YOUR OBJECTIVE.
Your output should be the lines of the entries below, exactly, from the first one through the line that holds "and the enumeration".

INFORMATION GIVEN.
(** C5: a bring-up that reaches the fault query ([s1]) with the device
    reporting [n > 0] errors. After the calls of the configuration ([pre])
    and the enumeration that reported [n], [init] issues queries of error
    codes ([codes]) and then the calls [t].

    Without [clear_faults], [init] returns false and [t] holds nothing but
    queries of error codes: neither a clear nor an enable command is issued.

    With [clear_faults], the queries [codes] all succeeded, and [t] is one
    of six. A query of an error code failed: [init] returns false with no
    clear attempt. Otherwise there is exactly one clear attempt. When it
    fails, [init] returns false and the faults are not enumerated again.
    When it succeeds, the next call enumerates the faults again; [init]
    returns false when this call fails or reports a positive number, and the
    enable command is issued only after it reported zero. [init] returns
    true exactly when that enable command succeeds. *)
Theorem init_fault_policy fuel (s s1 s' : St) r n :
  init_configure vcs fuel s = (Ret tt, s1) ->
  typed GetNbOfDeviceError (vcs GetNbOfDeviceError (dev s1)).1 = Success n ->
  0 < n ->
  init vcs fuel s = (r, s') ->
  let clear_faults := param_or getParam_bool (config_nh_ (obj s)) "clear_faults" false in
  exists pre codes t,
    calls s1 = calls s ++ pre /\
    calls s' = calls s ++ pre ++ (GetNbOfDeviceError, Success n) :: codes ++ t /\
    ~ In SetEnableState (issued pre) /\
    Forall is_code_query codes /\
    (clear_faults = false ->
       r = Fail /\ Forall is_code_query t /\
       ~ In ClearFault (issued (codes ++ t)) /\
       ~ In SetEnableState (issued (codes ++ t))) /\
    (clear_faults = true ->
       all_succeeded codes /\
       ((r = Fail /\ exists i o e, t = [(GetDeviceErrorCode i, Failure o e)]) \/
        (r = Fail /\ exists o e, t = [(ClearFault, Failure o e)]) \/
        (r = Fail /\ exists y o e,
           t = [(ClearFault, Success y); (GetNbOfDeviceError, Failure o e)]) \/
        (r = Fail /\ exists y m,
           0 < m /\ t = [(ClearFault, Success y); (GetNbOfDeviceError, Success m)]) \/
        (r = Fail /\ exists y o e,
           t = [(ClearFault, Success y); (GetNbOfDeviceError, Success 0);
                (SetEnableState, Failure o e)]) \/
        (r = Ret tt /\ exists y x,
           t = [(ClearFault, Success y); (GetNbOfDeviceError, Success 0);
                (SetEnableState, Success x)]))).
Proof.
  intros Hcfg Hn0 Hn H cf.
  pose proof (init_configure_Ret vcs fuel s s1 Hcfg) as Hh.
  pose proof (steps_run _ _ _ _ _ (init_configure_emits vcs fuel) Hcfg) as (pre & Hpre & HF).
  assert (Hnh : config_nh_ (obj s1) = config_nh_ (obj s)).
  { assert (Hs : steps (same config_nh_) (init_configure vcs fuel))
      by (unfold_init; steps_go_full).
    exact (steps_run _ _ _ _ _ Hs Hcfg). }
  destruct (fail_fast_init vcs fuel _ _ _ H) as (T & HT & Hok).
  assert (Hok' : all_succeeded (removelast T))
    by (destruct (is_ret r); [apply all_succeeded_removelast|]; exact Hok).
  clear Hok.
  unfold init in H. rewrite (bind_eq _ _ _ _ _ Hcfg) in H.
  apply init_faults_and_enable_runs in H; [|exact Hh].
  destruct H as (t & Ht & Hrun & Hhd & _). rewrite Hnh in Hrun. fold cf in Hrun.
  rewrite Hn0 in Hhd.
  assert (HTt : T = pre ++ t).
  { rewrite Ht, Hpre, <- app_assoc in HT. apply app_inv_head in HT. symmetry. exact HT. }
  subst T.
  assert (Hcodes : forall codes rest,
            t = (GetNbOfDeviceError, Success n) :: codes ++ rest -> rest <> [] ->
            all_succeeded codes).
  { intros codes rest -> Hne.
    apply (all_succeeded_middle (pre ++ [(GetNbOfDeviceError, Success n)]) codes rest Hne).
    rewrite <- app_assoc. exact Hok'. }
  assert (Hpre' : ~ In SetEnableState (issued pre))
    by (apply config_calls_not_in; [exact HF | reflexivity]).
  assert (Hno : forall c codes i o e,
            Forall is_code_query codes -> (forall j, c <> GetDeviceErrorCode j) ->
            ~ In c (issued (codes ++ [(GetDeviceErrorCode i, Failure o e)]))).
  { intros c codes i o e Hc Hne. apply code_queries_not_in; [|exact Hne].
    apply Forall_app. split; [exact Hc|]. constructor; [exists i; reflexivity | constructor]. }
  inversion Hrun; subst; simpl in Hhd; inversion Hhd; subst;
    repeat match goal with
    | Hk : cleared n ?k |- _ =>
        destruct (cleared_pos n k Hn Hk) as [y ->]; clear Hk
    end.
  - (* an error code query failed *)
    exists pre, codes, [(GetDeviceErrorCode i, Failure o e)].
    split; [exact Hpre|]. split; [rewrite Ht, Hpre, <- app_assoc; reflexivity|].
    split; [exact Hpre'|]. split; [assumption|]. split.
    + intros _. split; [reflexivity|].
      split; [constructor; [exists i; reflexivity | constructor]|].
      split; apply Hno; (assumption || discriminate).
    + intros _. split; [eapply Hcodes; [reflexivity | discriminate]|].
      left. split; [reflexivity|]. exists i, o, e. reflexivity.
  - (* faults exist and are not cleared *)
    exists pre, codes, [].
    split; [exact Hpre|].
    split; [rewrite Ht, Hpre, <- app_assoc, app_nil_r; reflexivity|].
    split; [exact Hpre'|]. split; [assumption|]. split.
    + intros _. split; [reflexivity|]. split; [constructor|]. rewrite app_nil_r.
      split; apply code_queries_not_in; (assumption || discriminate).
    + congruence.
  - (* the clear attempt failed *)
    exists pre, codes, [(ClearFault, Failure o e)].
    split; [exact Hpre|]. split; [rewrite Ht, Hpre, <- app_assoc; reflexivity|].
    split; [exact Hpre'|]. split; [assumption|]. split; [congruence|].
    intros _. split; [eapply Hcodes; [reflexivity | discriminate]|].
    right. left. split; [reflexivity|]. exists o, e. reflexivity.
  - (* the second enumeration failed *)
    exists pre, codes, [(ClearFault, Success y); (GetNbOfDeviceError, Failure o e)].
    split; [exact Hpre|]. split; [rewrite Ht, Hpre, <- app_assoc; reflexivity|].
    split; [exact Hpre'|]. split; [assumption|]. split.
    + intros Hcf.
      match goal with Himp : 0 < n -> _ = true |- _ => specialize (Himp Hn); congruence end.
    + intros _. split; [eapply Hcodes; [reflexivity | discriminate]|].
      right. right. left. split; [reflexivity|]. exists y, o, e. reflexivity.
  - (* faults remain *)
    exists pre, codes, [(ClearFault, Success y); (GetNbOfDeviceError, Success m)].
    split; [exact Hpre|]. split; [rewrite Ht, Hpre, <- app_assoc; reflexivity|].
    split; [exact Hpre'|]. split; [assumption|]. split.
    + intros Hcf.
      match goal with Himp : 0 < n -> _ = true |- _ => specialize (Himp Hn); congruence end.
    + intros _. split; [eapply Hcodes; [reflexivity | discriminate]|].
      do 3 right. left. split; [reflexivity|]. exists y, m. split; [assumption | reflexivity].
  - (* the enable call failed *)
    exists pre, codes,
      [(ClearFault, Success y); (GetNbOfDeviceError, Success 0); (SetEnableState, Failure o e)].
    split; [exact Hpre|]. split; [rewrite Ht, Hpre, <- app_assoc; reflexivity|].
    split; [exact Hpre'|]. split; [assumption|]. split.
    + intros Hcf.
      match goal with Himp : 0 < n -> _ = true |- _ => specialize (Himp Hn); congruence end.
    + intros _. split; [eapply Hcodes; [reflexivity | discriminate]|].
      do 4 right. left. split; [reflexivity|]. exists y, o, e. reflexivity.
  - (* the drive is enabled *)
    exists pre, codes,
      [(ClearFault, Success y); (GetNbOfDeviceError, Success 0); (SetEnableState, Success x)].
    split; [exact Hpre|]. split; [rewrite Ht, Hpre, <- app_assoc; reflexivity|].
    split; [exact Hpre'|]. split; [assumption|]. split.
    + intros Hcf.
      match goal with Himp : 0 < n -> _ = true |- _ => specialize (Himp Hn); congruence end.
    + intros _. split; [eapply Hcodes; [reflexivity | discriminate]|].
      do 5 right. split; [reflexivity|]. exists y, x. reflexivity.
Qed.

SOLUTION TO THIS EXERCISE.
(** C5: a bring-up that reaches the fault query ([s1]) with the device
    reporting [n > 0] errors. After the calls of the configuration ([pre])
    and the enumeration that reported [n], [init] issues queries of error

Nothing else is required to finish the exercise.